The warm climate, clifftop villages and undulating hills and mountains of Provence make for the perfect backdrop to many atmospheric films. Numerous places, from the Luberon to Marseille, have been used as crucial extras in some seminal movies.
Marseille’s sweeping Calanques (the salty creeks that run along its coast) were recently the backdrop for the Netflix extravaganza Marseille, with Gérard Depardieu. It was Netflix’s first original commission in French and was dubbed France’s answer to House of Cards. The subject was politics but the city was really the star, with lingering shots on city panoramas, great cathedrals and the stunning coastline. Marseille was also used in the Oscar-winning 1971 movie The French Connection, which told the story of Marseille’s drug trafficking reputation. More recently, it has had scenes in The Count of Monte Cristo (the fictional story is set at the island fortress of Château d’If) and 2002’s The Transporter.

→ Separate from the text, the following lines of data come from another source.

Lemma on_screen_crt r cs : cs_crt (on_screen r cs) = r.1.
Proof. done. Qed.

Lemma placed_ok c crt pos : 0 <= pos < 24 * 80 -> length (placed c crt pos).1 = length crt /\ 0 <= (placed c crt pos).2 <= 24 * 80.
Proof.
  intros Hp. unfold placed. pose proof (Z.mod_pos_bound pos 80 ltac:(lia)). pose proof (Z.div_mod pos 80 ltac:(lia)).
  destruct (c =? 10); [cbn; split; [done|lia]|]. destruct (c =? BACKSPACE); cbn; [destruct (Z.ltb_spec 0 pos); split; [done|lia|done|lia]|].
  rewrite length_insert. split; [done|lia].
Qed.

Lemma shown_ok crt pos : 0 <= pos <= 24 * 80 -> 25 * 80 <= Z.of_nat (length crt) -> length (shown crt pos).1 = length crt /\ 0 <= (shown crt pos).2 < 24 * 80.
Proof.
  intros Hp Hl. unfold shown. destruct (Z.ltb_spec pos (24 * 80)); cbn [fst snd]; rewrite length_insert; [split; [done|lia]|].
  rewrite length_crt_scroll by lia. split; [done|lia].
Qed.

Lemma cgaputc_run c s :
  0 <= cs_pos (k_cons s) < 24 * 80 -> 25 * 80 <= Z.of_nat (length (cs_crt (k_cons s))) ->
  cgaputc c s = Done tt (s <| k_cons ::= on_screen (let '(crt, pos) := placed c (cs_crt (k_cons s)) (cs_pos (k_cons s)) in shown crt pos) |>).
Proof.
  intros Hp Hl. destruct (placed_ok c (cs_crt (k_cons s)) (cs_pos (k_cons s)) Hp) as [Hpl Hpp].
  assert (cga_place c s = Done (placed c (cs_crt (k_cons s)) (cs_pos (k_cons s))).2 (s <| k_cons ::= fun cs => cs <| cs_crt := (placed c (cs_crt (k_cons s)) (cs_pos (k_cons s))).1 |> |>)) as R.
  { unfold cga_place, placed, get_cons. kstep. assert (forall cs : console, cs <| cs_crt := cs_crt cs |> = cs) as Hid by (by intros []).
    destruct (c =? 10); [|destruct (c =? BACKSPACE)]; cbn [fst snd]; [unfold mret, M_ret; f_equal; symmetry; apply set_fix, Hid..|].
    rewrite (bind_done _ _ _ _ _ (crt_write_run (cs_pos (k_cons s)) _ s ltac:(lia))). cbv beta. unfold mret, M_ret. by rewrite lor_attr. }
  unfold cgaputc. krun R. destruct (placed _ _ _) as [crt pos]. cbn [fst snd] in *. rewrite (proj2 (Z.ltb_ge pos 0)), (proj2 (Z.ltb_ge (25 * 80) pos)) by lia. cbn [orb].
  unfold cga_show, shown, upd_cons. destruct (Z.ltb_spec pos (24 * 80)) as [Hlt|Hge].
  - rewrite (proj2 (Z.leb_gt 24 (pos / 80))) by (apply Z.div_lt_upper_bound; lia). kstep. kstep. rewrite crt_write_run by (cbn; lia).
    f_equal. unfold u16. rewrite Z.mod_small by lia. rewrite !set_set. apply set_ext. by destruct (k_cons s).
  - assert (pos = 24 * 80) as -> by lia. change (24 <=? 24 * 80 / 80) with true. cbv iota. kstep. kstep. rewrite crt_write_run by (cbn; rewrite length_crt_scroll by lia; lia).
    done.
Qed.

Lemma shows_char cs sc c :
  cons_ok cs -> shows cs sc -> c <> BACKSPACE ->
  shows (on_screen (let '(crt, pos) := placed c (cs_crt cs) (cs_pos cs) in shown crt pos) cs) (type_char sc c).
Proof.
  intros (Hp & Hl & _) [S1 S2 S3] Hc. pose proof (length_window sc) as Hw. destruct sc as [above line]. cbn [sc_above sc_line] in *.
  assert (forall crt line', length crt = length (cs_crt cs) -> cells crt (Screen above line') ->
    shows (on_screen (shown crt (80 * Z.of_nat (length (window (Screen above line))))) cs) (Screen (above ++ [line']) [])) as Hnext.
  { intros crt line' Ec Hcells. unfold shown. destruct (decide (length above < 23)%nat) as [Hlt|Hge].
    - rewrite (proj2 (Z.ltb_lt _ _)) by lia. split; [cbn; lia|rewrite on_screen_pos; cbn [fst snd]; rewrite !length_window; cbn [sc_above sc_line length]; rewrite length_app; cbn [length]; lia|rewrite on_screen_crt; cbn [fst snd]].
      replace (Z.to_nat (80 * Z.of_nat (length (window (Screen above line))))) with (80 * S (length above))%nat by lia. by apply cells_next.
    - rewrite (proj2 (Z.ltb_ge _ _)) by lia. split; [cbn; lia|rewrite on_screen_pos; cbn [fst snd]; rewrite !length_window; cbn [sc_above sc_line length]; rewrite length_app; cbn [length]; lia|rewrite on_screen_crt; cbn [fst snd]].
      apply cells_scroll; [done|lia|lia]. }
  unfold placed, type_char. rewrite (proj2 (Z.eqb_neq _ _) Hc). cbn [sc_above sc_line]. destruct (c =? 10).
  - replace (cs_pos cs + _) with (80 * Z.of_nat (length (window (Screen above line)))); [by apply Hnext|].
    assert (cs_pos cs mod 80 = Z.of_nat (length line)) as ->; [|lia]. symmetry. apply (Z.mod_unique_pos _ _ (Z.of_nat (length (window (Screen above line)) - 1))); lia.
  - assert (cells (<[Z.to_nat (cs_pos cs) := cell c]> (cs_crt cs)) (Screen above (line ++ [cell c]))) as Hcells.
    { intros i l j w Hi Hj. unfold window in Hi. cbn [sc_above sc_line] in Hi. apply lookup_snoc_Some in Hi as [[Hlt Hi]|[-> <-]].
      - destruct (S3 i l j w) as [Hj80 Hcw]; [unfold window; cbn; rewrite lookup_app_l by done; done|done|]. split; [done|].
        rewrite list_lookup_insert_ne; [done|]. rewrite length_drop in Hlt. lia.
      - rewrite length_drop. apply lookup_snoc_Some in Hj as [[Hlt Hj]|[-> <-]].
        + destruct (S3 (length above - (length above - 23))%nat line j w) as [Hj80 Hcw]; [unfold window; cbn; rewrite lookup_app_r by (rewrite length_drop; lia); rewrite length_drop; by rewrite Nat.sub_diag|done|].
          split; [done|]. rewrite list_lookup_insert_ne; [done|lia].
        + split; [done|]. replace (80 * (length above - (length above - 23)) + length line)%nat with (Z.to_nat (cs_pos cs)) by lia. apply list_lookup_insert_eq. lia. }
    rewrite length_app. cbn [length]. destruct (Nat.ltb_spec (length line + 1) 80) as [Hlt|Hge].
    + unfold shown. rewrite (proj2 (Z.ltb_lt _ _)) by lia. split; [cbn [sc_line]; rewrite length_app; cbn [length]; lia| |].
      * rewrite on_screen_pos, length_window. cbn [fst snd sc_above sc_line]. rewrite length_app. cbn [length]. rewrite length_window in S2. cbn [sc_above] in S2. lia.
      * rewrite on_screen_crt. cbn [fst snd]. apply cells_insert; [done|]. intros i l j Hi Hj. pose proof (cursor_apart _ _ i l j Hcells Hi Hj) as Hlt'. rewrite length_window in Hlt'. cbn [sc_line sc_above] in Hlt'. rewrite length_app in Hlt'. cbn [length] in Hlt'. lia.
    + replace (cs_pos cs + 1) with (80 * Z.of_nat (length (window (Screen above line)))) by lia. apply Hnext; [by rewrite length_insert|done].
Qed.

The region of The Var has played host to a number of movies. The small town of Vidauban received international acclaim when it was used in the movie Love Actually, when Colin Firth’s character escapes to the countryside to write. The region was also a backdrop to many of the Marcel Pagnol stories about rural, French life, such as Jean de Florette and Manon des Sources.
The French painter Cézanne was born in Aix-en-Provence and lived and worked in the city. He painted the mountain outside of Aix, the Sainte-Victoire, hundreds of times and Picasso later came to live at the foot of the mountains, declaring that he had finally bought a little piece of Cézanne’s beloved mountain. The French political thriller, La Sainte Victoire, was filmed here, as was Cézanne et Moi, the recent film of Cézanne’s friendship with writer Emile Zola.